EXCERPTED DATA section start

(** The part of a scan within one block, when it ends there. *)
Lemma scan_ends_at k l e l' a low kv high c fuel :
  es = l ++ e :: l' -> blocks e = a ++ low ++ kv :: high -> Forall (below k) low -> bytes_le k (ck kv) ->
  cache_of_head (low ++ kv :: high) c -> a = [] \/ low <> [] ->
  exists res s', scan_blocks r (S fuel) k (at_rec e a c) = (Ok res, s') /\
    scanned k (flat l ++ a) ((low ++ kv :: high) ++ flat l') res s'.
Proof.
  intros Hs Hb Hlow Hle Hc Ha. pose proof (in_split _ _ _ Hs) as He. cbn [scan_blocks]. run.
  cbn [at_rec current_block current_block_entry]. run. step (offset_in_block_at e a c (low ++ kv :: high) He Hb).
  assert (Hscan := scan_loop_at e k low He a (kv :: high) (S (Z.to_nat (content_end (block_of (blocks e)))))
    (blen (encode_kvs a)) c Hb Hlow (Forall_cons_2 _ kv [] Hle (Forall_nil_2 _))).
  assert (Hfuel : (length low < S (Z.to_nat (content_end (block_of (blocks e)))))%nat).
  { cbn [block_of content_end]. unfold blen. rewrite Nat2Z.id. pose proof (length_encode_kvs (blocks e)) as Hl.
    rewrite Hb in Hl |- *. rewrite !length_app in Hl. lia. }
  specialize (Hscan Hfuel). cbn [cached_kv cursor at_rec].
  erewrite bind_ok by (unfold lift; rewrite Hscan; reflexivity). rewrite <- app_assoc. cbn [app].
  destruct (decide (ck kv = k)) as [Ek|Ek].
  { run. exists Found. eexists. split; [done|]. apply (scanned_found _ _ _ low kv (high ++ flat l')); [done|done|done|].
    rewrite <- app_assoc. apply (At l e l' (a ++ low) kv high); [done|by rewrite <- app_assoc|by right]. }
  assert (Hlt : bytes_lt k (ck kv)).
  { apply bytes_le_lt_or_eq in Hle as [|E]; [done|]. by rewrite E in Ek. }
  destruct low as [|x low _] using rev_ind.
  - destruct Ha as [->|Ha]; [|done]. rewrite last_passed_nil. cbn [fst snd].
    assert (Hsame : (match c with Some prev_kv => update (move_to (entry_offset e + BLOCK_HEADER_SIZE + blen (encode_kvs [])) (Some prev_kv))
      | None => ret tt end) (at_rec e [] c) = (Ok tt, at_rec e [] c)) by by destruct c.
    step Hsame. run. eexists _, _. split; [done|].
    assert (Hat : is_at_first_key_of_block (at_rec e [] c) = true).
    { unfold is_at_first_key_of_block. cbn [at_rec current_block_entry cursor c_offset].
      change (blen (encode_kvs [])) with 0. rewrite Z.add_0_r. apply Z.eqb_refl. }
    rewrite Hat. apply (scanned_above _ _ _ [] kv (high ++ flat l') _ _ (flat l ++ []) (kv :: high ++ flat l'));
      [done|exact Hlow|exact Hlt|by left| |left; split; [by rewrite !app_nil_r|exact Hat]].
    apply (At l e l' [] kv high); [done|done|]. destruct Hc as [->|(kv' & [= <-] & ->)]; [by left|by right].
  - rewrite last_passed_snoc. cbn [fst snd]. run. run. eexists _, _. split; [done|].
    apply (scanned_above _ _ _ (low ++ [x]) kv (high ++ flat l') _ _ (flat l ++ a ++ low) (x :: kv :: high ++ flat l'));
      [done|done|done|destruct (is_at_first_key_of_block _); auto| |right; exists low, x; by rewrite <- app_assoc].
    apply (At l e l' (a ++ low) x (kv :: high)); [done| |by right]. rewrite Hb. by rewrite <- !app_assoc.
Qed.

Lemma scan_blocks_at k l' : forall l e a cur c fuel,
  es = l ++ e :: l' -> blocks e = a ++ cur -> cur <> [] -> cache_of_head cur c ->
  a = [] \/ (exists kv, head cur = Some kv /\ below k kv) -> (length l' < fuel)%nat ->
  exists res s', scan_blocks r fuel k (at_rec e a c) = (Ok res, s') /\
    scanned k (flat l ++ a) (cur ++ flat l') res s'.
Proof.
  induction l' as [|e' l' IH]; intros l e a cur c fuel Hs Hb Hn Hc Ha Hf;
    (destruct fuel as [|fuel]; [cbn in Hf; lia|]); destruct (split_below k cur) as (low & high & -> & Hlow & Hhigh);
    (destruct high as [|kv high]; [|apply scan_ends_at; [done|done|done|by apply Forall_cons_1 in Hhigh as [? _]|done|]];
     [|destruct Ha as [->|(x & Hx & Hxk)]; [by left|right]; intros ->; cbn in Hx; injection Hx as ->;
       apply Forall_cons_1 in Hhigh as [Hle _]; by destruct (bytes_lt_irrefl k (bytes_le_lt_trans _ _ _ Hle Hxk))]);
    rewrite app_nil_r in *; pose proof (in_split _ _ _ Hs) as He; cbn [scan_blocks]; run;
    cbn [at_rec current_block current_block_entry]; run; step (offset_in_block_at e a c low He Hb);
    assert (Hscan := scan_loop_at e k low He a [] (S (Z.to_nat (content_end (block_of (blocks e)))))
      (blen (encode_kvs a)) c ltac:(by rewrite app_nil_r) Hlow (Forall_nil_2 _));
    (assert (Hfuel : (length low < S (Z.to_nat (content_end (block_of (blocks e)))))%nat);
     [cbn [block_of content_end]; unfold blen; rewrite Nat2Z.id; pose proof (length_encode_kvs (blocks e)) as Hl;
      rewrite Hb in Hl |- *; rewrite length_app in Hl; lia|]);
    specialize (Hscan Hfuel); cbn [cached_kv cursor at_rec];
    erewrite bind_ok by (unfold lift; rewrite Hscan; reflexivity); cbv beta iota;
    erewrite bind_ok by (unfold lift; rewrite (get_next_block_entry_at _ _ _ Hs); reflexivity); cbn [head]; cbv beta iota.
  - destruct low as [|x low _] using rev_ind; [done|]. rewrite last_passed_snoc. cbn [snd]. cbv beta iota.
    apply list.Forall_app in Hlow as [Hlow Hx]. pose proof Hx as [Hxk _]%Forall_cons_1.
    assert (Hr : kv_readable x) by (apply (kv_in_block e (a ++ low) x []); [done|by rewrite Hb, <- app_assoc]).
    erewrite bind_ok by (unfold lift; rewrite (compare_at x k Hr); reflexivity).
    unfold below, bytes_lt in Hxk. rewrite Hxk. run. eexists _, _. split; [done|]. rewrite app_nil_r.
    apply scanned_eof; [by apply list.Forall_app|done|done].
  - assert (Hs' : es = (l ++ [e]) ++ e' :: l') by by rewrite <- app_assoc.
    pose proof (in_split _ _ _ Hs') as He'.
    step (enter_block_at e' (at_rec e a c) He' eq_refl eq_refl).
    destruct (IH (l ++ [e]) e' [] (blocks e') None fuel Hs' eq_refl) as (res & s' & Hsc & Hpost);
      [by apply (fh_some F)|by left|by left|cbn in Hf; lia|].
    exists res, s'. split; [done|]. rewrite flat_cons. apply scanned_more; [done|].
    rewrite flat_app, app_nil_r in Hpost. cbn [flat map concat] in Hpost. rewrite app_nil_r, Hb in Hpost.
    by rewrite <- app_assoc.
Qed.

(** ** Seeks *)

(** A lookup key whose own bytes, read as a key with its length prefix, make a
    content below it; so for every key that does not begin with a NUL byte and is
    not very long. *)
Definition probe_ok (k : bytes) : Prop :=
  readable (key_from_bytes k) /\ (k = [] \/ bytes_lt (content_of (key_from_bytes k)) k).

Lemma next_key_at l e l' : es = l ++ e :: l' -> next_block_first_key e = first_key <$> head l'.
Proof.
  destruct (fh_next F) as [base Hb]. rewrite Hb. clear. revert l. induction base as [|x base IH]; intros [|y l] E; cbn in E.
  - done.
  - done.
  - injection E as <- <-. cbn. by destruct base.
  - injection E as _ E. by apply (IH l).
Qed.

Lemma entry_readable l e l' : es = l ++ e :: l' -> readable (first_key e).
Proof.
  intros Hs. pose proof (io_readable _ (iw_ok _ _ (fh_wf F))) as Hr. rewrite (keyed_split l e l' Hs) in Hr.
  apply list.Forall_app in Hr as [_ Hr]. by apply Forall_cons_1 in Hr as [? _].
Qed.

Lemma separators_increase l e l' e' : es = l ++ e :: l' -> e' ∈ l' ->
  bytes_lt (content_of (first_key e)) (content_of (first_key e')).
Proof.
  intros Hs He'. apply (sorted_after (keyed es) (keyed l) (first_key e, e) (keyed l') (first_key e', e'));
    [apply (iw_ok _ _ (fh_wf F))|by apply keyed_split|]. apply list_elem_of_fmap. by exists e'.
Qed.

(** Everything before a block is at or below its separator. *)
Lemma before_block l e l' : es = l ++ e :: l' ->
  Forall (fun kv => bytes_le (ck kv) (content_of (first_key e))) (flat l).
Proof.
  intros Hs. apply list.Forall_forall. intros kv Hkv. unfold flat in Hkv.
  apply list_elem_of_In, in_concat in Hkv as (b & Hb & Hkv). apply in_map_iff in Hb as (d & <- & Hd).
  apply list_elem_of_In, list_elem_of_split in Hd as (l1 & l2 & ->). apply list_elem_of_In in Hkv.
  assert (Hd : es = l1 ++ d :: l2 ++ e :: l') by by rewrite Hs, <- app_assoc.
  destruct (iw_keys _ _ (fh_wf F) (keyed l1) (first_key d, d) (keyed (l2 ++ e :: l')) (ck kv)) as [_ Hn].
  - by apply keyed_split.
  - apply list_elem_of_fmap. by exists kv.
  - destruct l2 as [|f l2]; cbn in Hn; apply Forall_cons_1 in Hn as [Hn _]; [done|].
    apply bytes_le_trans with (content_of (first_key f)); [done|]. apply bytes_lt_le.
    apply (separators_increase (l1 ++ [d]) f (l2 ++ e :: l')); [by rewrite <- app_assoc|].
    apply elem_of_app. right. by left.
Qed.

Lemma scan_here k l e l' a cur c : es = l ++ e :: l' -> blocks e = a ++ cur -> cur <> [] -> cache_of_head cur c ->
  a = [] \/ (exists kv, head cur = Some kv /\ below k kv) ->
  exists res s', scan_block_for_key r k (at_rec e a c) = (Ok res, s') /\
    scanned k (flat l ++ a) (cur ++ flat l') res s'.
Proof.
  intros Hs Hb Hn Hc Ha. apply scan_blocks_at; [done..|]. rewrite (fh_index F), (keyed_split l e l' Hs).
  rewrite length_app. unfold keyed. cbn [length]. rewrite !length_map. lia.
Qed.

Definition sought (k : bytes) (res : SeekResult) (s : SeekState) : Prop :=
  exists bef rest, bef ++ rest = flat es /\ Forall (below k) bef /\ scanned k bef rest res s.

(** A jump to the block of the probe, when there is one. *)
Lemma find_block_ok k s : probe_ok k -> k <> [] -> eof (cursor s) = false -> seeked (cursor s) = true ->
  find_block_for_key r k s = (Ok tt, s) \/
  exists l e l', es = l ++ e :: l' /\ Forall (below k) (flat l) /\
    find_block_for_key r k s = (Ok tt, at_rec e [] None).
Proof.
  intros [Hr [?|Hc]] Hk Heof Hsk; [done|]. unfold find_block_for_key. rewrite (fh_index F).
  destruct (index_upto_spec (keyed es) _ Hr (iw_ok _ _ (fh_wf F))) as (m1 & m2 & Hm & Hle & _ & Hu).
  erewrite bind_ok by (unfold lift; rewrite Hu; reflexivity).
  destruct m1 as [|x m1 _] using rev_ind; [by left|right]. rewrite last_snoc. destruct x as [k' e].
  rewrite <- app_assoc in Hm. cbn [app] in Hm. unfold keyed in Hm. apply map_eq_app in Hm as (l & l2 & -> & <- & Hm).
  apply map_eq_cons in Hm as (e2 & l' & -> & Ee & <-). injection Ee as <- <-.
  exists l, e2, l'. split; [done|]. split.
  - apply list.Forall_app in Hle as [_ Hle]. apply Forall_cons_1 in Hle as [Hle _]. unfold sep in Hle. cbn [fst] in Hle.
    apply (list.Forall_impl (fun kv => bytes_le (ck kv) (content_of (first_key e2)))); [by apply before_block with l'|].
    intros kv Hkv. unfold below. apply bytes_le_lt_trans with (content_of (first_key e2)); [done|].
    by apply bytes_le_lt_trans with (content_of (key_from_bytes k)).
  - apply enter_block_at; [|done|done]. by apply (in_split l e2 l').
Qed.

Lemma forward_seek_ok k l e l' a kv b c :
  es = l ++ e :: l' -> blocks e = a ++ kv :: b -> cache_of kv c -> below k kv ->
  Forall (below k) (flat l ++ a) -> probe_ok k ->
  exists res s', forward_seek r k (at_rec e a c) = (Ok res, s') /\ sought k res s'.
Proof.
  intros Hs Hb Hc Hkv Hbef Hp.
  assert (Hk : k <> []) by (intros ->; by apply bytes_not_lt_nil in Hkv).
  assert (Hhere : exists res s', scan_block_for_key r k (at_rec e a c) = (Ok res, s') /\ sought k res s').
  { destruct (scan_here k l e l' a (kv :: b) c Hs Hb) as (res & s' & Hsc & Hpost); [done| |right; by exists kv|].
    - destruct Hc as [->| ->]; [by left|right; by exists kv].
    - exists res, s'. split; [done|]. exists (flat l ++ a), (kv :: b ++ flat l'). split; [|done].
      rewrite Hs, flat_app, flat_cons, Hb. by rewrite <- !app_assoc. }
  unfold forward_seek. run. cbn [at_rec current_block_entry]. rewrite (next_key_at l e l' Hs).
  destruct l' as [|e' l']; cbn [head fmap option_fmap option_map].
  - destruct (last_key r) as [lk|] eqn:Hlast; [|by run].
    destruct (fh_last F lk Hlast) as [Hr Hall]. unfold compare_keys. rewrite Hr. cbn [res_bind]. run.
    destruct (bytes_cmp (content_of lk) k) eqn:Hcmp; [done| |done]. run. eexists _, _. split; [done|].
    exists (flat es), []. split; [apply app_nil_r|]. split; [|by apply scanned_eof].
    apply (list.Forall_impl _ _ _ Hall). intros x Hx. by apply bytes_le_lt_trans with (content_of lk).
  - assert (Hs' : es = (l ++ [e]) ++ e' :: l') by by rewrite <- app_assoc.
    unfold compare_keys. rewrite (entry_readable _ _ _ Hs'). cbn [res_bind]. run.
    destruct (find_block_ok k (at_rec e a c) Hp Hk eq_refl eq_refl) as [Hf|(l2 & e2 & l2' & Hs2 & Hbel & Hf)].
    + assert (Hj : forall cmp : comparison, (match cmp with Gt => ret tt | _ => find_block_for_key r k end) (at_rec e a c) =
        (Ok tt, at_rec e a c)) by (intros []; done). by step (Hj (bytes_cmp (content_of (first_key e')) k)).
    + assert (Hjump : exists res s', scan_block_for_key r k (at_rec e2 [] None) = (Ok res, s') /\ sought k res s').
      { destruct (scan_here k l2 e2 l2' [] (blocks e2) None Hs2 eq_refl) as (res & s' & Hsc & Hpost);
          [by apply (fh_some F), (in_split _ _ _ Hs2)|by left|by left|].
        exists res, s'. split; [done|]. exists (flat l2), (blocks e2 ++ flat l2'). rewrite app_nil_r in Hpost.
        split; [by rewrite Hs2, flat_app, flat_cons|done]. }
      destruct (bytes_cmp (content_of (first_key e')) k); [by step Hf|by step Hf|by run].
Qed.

EXCERPTED DATA section end

WHAT NEEDS TO BE DONE —
From the data above, reproduce word for word the lines running from the line with "pose proof (in_split _ _ _ Hs') as He'." to the line with "intros Hs. pose", ends included.

EXERCISE SOLUTION —
    pose proof (in_split _ _ _ Hs') as He'.
    step (enter_block_at e' (at_rec e a c) He' eq_refl eq_refl).
    destruct (IH (l ++ [e]) e' [] (blocks e') None fuel Hs' eq_refl) as (res & s' & Hsc & Hpost);
      [by apply (fh_some F)|by left|by left|cbn in Hf; lia|].
    exists res, s'. split; [done|]. rewrite flat_cons. apply scanned_more; [done|].
    rewrite flat_app, app_nil_r in Hpost. cbn [flat map concat] in Hpost. rewrite app_nil_r, Hb in Hpost.
    by rewrite <- app_assoc.
Qed.

(** ** Seeks *)

(** A lookup key whose own bytes, read as a key with its length prefix, make a
    content below it; so for every key that does not begin with a NUL byte and is
    not very long. *)
Definition probe_ok (k : bytes) : Prop :=
  readable (key_from_bytes k) /\ (k = [] \/ bytes_lt (content_of (key_from_bytes k)) k).

Lemma next_key_at l e l' : es = l ++ e :: l' -> next_block_first_key e = first_key <$> head l'.
Proof.
  destruct (fh_next F) as [base Hb]. rewrite Hb. clear. revert l. induction base as [|x base IH]; intros [|y l] E; cbn in E.
  - done.
  - done.
  - injection E as <- <-. cbn. by destruct base.
  - injection E as _ E. by apply (IH l).
Qed.

Lemma entry_readable l e l' : es = l ++ e :: l' -> readable (first_key e).
Proof.
  intros Hs. pose proof (io_readable _ (iw_ok _ _ (fh_wf F))) as Hr. rewrite (keyed_split l e l' Hs) in Hr.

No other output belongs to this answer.